Although we’re all born with an innate skill for developing bad habits with ease, we often need a little help to get to grips with the “building good habits” life skill.
The very fact that so many people clamour each New Year’s Eve to announce resolutions for the coming year is evidence enough that we’re keen to develop good habits. In the back of our minds we hear our inner imps Reasoning and Self-Respect trying to convince us to do the right thing – and we know they’re right! So why don’t we get the job done?
What lacks for most of us are three things:
- A concrete list of easy, middling and longer-term habits we need or want to build.
- An idea of how to build these habits without overwhelming ourselves to the point that we give up.
- Sufficient mastery of our inner imps to actually stick with whatever habits we choose to try and build.
It’s taking time, but over the years I’ve come up with a way to develop my “building good habits” life skills that’s really simple and works just great for me.

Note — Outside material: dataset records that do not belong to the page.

Lemma alloc_spec s c :
  slab_inv s → alloc_result s c (kmem_cache_alloc s c).1 (kmem_cache_alloc s c).2.
Proof.
  intros I. unfold kmem_cache_alloc. rewrite (si_init _ _ I). cbn [negb orb].
  destruct (slab_cache_registered s c) eqn:Er; cbn [negb]; cycle 1.
  { apply alloc_refused; [|by apply same_objects_ext|by left].
    eapply inv_ext; try done; apply I. }
  pose proof Er as [Hc Hu]%registered_spec.
  destruct (paging_ready s) eqn:Ep; cbn [negb]; cycle 1.
  { destruct (fail_alloc_inv s c I) as [? ?]. apply alloc_refused; [done..|tauto]. }
  set (i := if kc_partial_head _ =? NONE then _ else _).
  destruct (Z.eqb_spec i NONE) as [Ei|Ei].
  - assert (get_head (get_cache s c) PARTIAL = NONE ∧ get_head (get_cache s c) EMPTY = NONE) as [Hp He].
    { unfold i in Ei. change (get_head _ PARTIAL) with (kc_partial_head (get_cache s c)).
      change (get_head _ EMPTY) with (kc_empty_head (get_cache s c)).
      destruct (Z.eqb_spec (kc_partial_head (get_cache s c)) NONE); [done|congruence]. }
    destruct (slab_prepare_record s c) as [s1 r] eqn:Epr.
    destruct (prepare_spec s c s1 r I Hc Hu Epr) as (I1 & [(-> & j & G)|(Hr & m & E1 & Hown & Hby)]).
    + pose proof (grown_same s s1 c j I I1 Hu G) as Sm. cbn [is_ok negb].
      assert (kc_used (get_cache s1 c) = true) as Hu1 by (by destruct (sm_caches _ _ Sm c) as (-> & _)).
      destruct (head_usable s1 c EMPTY j I1 Hc Hu1) as (H1 & H2 & H3 & H4); [by left|apply G|pose proof (gr_index _ _ _ _ G); unfold NONE; lia|].
      rewrite (gr_head _ _ _ _ G), usable_passes by done.
      pose proof (take_allocated s1 c j I1 H1 H2 H3 H4) as Ht. destruct (take_object s1 c j) as [s2 o].
      destruct Ht as [I2 A]. apply alloc_given; [done..|]. by eapply same_then_allocated.
    + assert (negb (is_ok r) = true) as -> by (by destruct r). destruct (fail_alloc_inv s1 c I1) as [I2 Sm2].
      apply alloc_refused; [done| |].
      * eapply same_objects_trans; [|exact Sm2]. apply same_objects_ext; [done|by rewrite E1|by rewrite E1|..].
        { rewrite E1. apply Hby. } { by rewrite E1. }
      * right. right. split; [by apply heads_full|by rewrite Epr].
  - assert (0 ≤ i < KMEM_SLAB_MAX ∧ ks_used (get_slab s i) = true ∧ ks_owner (get_slab s i) = c ∧
      ks_active_objects (get_slab s i) ≠ ks_object_count (get_slab s i)) as (H1 & H2 & H3 & H4).
    { unfold i in *. destruct (Z.eqb_spec (kc_partial_head (get_cache s c)) NONE).
      - apply (head_usable s c EMPTY); auto.
      - apply (head_usable s c PARTIAL); auto. }
    cbn [is_ok negb]. rewrite usable_passes by done.
    pose proof (take_allocated s c i I H1 H2 H3 H4) as Ht. destruct (take_object s c i) as [s2 o].
    destruct Ht as [I2 A]. by apply alloc_given.
Qed.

I wrote down a list of all the good habits I wanted to build. To help you out here, I’ve listed a few of the things that featured on my list – I’m not ashamed to admit that some of them are still there!
- Restrict TV time to one or two meaningful programs during the week.
- Write or read for a minimum one hour every day – more if my schedule allows it.
- Exercise for 30 minutes 3 x a week.
- Eat more healthily.
- Spend 30 − 60 minutes “learning” playtime with the children every day. This includes either reading something educational to/with them, teaching them a new life skill, working with them on some small Montessori learning lessons I’ve put together for maths, english, german, science experiments, learning about animals, countries, history, etc. They get to choose what but it has to be from a “prepared” selection of educational things.
- Checking my email and catching up on the news just ONCE a day.
- Having a 15 minute “put away” time for the whole family before the children go to bed.
I took a habit from the list and developed a short step by step plan for how I was going to achieve it. Where I still have these plans, I’m getting them organised to post to the site.
I’ve managed to get the “put away” habit formatted so click here if you’re interested. It’s simple, but helpful all the same.
Once you’ve chosen your habit and come up with your plan, the next step is IMPLEMENTATION – and this is where I used to tend to fall down (along with most other people!).
We start off all gung-ho, but then within a matter of a few days give up. It’s all too much effort. Laziness manages to convince Reasoning that we weren’t getting by so badly without the habit so why worry and put in all the effort?
If you’re going to succeed, you’re going to need to have a serious word with a few of your inner imps – namely Self-Discipline, Persistence and Responsibility. If any of these chaps throw the game, you’re gonna be kind of stuffed so you need to keep them on a pretty short leash. The good news is, if you can get them to toe the line for just four weeks (a mini-mini month), then you should be on to a winner.
Because building new habits takes time but, if you can hang on in there for approximately four weeks, Autonomy will get his/her ass out of bed and take over. Once Autonomy starts throwing the weight around you can keep going with the habit without having to spend so much time and effort convincing Self-Discipline and Persistence to just get the job done already.
Don’t be too hard on yourself.
When we slip up or forget – usually because Self-Discipline took the day off – the tendency (or habit) is to listen to the likes of Doubt, Laziness and Fear. This troublesome trio will be whispering words of discouragement in your ear “We told you you couldn’t do it”, “Oh just give up, it’s such hard work and won’t matter if you don’t do it/do do it just this once”.
Often we give up entirely at this point because this trio of tyrants gang up and present a particularly convincing argument, the important thing however is to simply accept that you slipped up ONE TIME and then STOP LISTENING TO DOUBT, LAZINESS AND FEAR. You chose to build this new habit for a very good reason and that reason still exists. Get Reasoning to remind you of those reasons. Tell these inner naysaying imps to bugger off and simply carry on with the habit the next day. It’s not easy, but you CANDo it.
Building good habits is a life skill that will set you up with a rock solid way to ensure you continue developing and living your life the way you want to. If you have a successful history of controlling your inner imps for small habits here and there that improve the quality of your life, you’ll be more likely to adapt and succeed if some big shizzle ever hits the fan at some later point in your life.
Get the life skill now. Build those internal control muscles in your mind with small habit building successes here and there and you’ll be living life your way.